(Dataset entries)
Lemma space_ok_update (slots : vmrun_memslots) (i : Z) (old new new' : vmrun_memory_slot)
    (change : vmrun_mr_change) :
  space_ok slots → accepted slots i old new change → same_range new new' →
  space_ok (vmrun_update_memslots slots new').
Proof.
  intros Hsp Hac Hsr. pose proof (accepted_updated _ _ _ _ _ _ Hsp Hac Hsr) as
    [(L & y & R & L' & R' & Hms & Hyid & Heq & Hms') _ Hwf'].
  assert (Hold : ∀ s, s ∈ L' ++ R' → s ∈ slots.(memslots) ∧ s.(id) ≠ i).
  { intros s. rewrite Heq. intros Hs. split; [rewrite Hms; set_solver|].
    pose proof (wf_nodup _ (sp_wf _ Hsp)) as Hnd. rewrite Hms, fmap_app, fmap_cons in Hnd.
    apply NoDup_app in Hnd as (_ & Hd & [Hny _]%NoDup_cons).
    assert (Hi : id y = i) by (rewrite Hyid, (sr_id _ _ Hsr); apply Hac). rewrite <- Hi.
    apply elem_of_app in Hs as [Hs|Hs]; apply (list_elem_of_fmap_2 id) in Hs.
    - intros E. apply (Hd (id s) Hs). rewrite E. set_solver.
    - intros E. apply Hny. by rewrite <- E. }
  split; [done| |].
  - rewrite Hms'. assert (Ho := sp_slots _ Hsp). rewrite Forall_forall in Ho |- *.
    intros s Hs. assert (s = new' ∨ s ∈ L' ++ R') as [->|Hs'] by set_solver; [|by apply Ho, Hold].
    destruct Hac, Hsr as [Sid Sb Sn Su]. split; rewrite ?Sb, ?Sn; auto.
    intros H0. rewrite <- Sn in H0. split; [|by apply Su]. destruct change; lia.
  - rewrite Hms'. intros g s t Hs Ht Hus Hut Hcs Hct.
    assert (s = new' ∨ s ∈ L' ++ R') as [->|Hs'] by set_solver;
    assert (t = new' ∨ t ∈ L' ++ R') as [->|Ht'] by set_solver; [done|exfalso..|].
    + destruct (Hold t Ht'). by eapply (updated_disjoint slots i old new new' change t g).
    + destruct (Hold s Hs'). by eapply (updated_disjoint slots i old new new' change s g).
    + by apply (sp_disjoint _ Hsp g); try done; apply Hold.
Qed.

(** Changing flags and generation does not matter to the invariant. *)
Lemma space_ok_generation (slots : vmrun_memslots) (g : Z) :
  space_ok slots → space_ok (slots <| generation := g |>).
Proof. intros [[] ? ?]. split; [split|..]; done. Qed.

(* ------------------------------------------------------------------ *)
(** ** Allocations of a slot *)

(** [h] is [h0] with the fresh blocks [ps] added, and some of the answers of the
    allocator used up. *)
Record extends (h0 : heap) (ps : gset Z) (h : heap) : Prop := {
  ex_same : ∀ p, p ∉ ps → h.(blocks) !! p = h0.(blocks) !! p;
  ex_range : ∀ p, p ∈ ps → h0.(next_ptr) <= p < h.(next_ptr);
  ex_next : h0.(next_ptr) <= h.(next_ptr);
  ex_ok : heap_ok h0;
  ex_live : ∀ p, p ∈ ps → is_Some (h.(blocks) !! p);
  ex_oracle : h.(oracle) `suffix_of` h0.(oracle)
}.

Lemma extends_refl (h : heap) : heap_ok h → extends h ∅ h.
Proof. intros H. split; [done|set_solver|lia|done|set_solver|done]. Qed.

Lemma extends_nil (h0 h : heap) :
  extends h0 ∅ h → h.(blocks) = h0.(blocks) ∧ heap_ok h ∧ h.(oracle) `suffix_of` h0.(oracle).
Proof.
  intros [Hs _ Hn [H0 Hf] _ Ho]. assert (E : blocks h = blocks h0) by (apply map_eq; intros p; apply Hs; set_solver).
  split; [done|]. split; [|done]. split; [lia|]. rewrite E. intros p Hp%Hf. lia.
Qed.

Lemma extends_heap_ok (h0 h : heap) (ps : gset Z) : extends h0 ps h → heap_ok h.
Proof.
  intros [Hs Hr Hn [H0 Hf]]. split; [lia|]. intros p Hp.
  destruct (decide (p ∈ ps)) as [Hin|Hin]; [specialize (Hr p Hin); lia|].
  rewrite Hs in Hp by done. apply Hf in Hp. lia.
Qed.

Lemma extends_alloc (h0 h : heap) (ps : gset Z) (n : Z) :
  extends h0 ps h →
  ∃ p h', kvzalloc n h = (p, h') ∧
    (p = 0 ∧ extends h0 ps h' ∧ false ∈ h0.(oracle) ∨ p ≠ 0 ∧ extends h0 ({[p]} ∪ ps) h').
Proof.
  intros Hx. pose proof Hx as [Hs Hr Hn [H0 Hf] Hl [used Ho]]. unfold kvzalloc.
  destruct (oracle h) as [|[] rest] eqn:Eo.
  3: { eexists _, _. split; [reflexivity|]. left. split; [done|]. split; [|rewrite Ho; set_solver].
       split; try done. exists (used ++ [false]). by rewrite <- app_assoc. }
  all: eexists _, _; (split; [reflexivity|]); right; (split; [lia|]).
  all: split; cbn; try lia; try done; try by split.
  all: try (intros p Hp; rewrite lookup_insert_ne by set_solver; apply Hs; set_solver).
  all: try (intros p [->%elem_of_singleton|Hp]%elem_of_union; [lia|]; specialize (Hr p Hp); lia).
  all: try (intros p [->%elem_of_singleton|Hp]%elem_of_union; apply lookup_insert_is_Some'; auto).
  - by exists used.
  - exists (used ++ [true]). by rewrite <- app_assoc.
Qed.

...

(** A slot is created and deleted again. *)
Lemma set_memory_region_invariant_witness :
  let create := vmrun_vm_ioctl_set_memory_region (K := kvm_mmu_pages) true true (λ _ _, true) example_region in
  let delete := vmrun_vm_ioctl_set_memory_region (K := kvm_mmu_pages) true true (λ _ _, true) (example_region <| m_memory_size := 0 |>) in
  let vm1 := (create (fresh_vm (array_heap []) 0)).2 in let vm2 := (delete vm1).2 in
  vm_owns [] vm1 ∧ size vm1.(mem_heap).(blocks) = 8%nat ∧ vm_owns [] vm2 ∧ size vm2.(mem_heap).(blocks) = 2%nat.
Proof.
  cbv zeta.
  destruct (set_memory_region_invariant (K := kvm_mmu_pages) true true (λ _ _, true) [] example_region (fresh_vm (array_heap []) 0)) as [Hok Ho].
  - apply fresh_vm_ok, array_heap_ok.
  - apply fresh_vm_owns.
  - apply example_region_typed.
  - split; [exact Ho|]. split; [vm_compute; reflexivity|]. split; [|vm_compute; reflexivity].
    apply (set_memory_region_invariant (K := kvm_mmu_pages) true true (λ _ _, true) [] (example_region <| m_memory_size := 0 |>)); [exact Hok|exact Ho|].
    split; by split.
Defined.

#### What the task asks:
Which lines above run from the one containing "Proof. intros H." down to the one containing "destruct (decide (p"? Repeat exactly those, both ends included, and nothing else.

#### Answer to this problem:
Proof. intros H. split; [done|set_solver|lia|done|set_solver|done]. Qed.

Lemma extends_nil (h0 h : heap) :
  extends h0 ∅ h → h.(blocks) = h0.(blocks) ∧ heap_ok h ∧ h.(oracle) `suffix_of` h0.(oracle).
Proof.
  intros [Hs _ Hn [H0 Hf] _ Ho]. assert (E : blocks h = blocks h0) by (apply map_eq; intros p; apply Hs; set_solver).
  split; [done|]. split; [|done]. split; [lia|]. rewrite E. intros p Hp%Hf. lia.
Qed.

Lemma extends_heap_ok (h0 h : heap) (ps : gset Z) : extends h0 ps h → heap_ok h.
Proof.
  intros [Hs Hr Hn [H0 Hf]]. split; [lia|]. intros p Hp.
  destruct (decide (p ∈ ps)) as [Hin|Hin]; [specialize (Hr p Hin); lia|].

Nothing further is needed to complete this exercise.